__Exercise details__
From the data below, restate every line word for word.

━━━ Supplied entries ━━━

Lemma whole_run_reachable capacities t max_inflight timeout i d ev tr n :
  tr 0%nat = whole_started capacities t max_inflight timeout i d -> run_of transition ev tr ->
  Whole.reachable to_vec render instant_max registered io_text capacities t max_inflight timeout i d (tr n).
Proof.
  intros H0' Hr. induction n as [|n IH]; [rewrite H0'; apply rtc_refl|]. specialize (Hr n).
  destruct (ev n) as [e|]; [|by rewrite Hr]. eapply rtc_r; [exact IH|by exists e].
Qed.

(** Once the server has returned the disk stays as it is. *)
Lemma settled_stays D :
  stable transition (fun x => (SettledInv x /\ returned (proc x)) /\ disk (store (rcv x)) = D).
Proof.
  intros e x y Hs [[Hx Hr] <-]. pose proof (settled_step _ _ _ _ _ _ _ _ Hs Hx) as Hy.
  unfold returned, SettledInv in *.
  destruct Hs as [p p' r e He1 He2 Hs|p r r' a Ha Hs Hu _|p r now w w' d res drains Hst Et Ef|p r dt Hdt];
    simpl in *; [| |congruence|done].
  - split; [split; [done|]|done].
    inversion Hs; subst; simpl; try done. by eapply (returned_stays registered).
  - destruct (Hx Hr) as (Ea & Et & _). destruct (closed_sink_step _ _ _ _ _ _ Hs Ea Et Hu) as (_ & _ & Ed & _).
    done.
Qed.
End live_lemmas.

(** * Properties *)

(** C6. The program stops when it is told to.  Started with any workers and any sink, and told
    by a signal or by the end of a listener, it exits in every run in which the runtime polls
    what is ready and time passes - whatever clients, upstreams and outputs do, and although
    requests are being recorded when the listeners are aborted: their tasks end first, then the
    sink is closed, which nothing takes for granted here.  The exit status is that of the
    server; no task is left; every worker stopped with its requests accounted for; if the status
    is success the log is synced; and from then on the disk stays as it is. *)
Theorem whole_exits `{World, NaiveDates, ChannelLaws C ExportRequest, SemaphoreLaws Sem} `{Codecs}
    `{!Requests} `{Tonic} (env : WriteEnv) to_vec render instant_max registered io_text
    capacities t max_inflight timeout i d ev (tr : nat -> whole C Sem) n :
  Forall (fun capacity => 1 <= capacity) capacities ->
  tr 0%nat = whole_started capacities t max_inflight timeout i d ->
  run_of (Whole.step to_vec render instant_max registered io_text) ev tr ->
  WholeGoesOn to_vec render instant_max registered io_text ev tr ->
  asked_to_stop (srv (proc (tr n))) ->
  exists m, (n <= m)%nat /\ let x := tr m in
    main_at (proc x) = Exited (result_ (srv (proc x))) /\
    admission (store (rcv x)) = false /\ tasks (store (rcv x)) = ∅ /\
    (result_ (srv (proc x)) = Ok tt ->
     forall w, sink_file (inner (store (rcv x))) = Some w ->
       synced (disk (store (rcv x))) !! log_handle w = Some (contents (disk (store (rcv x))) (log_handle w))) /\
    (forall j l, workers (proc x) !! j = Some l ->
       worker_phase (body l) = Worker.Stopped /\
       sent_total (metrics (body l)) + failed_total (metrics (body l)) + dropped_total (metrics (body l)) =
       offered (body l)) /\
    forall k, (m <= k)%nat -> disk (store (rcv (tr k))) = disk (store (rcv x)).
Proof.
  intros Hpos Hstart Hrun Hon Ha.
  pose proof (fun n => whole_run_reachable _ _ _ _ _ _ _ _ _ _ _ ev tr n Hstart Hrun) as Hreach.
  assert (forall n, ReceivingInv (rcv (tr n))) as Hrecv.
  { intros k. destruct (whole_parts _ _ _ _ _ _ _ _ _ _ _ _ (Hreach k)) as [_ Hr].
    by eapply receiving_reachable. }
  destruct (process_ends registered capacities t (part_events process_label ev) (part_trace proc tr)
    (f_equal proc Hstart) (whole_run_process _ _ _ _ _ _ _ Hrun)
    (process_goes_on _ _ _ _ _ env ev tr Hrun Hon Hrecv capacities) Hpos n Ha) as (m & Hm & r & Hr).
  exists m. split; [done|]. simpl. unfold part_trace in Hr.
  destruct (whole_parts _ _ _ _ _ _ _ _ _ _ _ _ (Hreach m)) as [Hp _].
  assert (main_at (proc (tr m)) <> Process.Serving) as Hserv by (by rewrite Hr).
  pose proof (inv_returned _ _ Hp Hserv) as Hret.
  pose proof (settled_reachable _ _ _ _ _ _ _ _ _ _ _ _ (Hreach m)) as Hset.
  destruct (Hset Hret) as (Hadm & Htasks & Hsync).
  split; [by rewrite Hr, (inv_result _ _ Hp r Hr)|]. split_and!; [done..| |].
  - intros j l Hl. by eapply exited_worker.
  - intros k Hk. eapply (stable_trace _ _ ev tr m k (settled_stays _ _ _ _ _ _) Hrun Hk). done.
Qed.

━━━

__Task response__
Lemma whole_run_reachable capacities t max_inflight timeout i d ev tr n :
  tr 0%nat = whole_started capacities t max_inflight timeout i d -> run_of transition ev tr ->
  Whole.reachable to_vec render instant_max registered io_text capacities t max_inflight timeout i d (tr n).
Proof.
  intros H0' Hr. induction n as [|n IH]; [rewrite H0'; apply rtc_refl|]. specialize (Hr n).
  destruct (ev n) as [e|]; [|by rewrite Hr]. eapply rtc_r; [exact IH|by exists e].
Qed.

(** Once the server has returned the disk stays as it is. *)
Lemma settled_stays D :
  stable transition (fun x => (SettledInv x /\ returned (proc x)) /\ disk (store (rcv x)) = D).
Proof.
  intros e x y Hs [[Hx Hr] <-]. pose proof (settled_step _ _ _ _ _ _ _ _ Hs Hx) as Hy.
  unfold returned, SettledInv in *.
  destruct Hs as [p p' r e He1 He2 Hs|p r r' a Ha Hs Hu _|p r now w w' d res drains Hst Et Ef|p r dt Hdt];
    simpl in *; [| |congruence|done].
  - split; [split; [done|]|done].
    inversion Hs; subst; simpl; try done. by eapply (returned_stays registered).
  - destruct (Hx Hr) as (Ea & Et & _). destruct (closed_sink_step _ _ _ _ _ _ Hs Ea Et Hu) as (_ & _ & Ed & _).
    done.
Qed.
End live_lemmas.

(** * Properties *)

(** C6. The program stops when it is told to.  Started with any workers and any sink, and told
    by a signal or by the end of a listener, it exits in every run in which the runtime polls
    what is ready and time passes - whatever clients, upstreams and outputs do, and although
    requests are being recorded when the listeners are aborted: their tasks end first, then the
    sink is closed, which nothing takes for granted here.  The exit status is that of the
    server; no task is left; every worker stopped with its requests accounted for; if the status
    is success the log is synced; and from then on the disk stays as it is. *)
Theorem whole_exits `{World, NaiveDates, ChannelLaws C ExportRequest, SemaphoreLaws Sem} `{Codecs}
    `{!Requests} `{Tonic} (env : WriteEnv) to_vec render instant_max registered io_text
    capacities t max_inflight timeout i d ev (tr : nat -> whole C Sem) n :
  Forall (fun capacity => 1 <= capacity) capacities ->
  tr 0%nat = whole_started capacities t max_inflight timeout i d ->
  run_of (Whole.step to_vec render instant_max registered io_text) ev tr ->
  WholeGoesOn to_vec render instant_max registered io_text ev tr ->
  asked_to_stop (srv (proc (tr n))) ->
  exists m, (n <= m)%nat /\ let x := tr m in
    main_at (proc x) = Exited (result_ (srv (proc x))) /\
    admission (store (rcv x)) = false /\ tasks (store (rcv x)) = ∅ /\
    (result_ (srv (proc x)) = Ok tt ->
     forall w, sink_file (inner (store (rcv x))) = Some w ->
       synced (disk (store (rcv x))) !! log_handle w = Some (contents (disk (store (rcv x))) (log_handle w))) /\
    (forall j l, workers (proc x) !! j = Some l ->
       worker_phase (body l) = Worker.Stopped /\
       sent_total (metrics (body l)) + failed_total (metrics (body l)) + dropped_total (metrics (body l)) =
       offered (body l)) /\
    forall k, (m <= k)%nat -> disk (store (rcv (tr k))) = disk (store (rcv x)).
Proof.
  intros Hpos Hstart Hrun Hon Ha.
  pose proof (fun n => whole_run_reachable _ _ _ _ _ _ _ _ _ _ _ ev tr n Hstart Hrun) as Hreach.
  assert (forall n, ReceivingInv (rcv (tr n))) as Hrecv.
  { intros k. destruct (whole_parts _ _ _ _ _ _ _ _ _ _ _ _ (Hreach k)) as [_ Hr].
    by eapply receiving_reachable. }
  destruct (process_ends registered capacities t (part_events process_label ev) (part_trace proc tr)
    (f_equal proc Hstart) (whole_run_process _ _ _ _ _ _ _ Hrun)
    (process_goes_on _ _ _ _ _ env ev tr Hrun Hon Hrecv capacities) Hpos n Ha) as (m & Hm & r & Hr).
  exists m. split; [done|]. simpl. unfold part_trace in Hr.
  destruct (whole_parts _ _ _ _ _ _ _ _ _ _ _ _ (Hreach m)) as [Hp _].
  assert (main_at (proc (tr m)) <> Process.Serving) as Hserv by (by rewrite Hr).
  pose proof (inv_returned _ _ Hp Hserv) as Hret.
  pose proof (settled_reachable _ _ _ _ _ _ _ _ _ _ _ _ (Hreach m)) as Hset.
  destruct (Hset Hret) as (Hadm & Htasks & Hsync).
  split; [by rewrite Hr, (inv_result _ _ Hp r Hr)|]. split_and!; [done..| |].
  - intros j l Hl. by eapply exited_worker.
  - intros k Hk. eapply (stable_trace _ _ ev tr m k (settled_stays _ _ _ _ _ _) Hrun Hk). done.
Qed.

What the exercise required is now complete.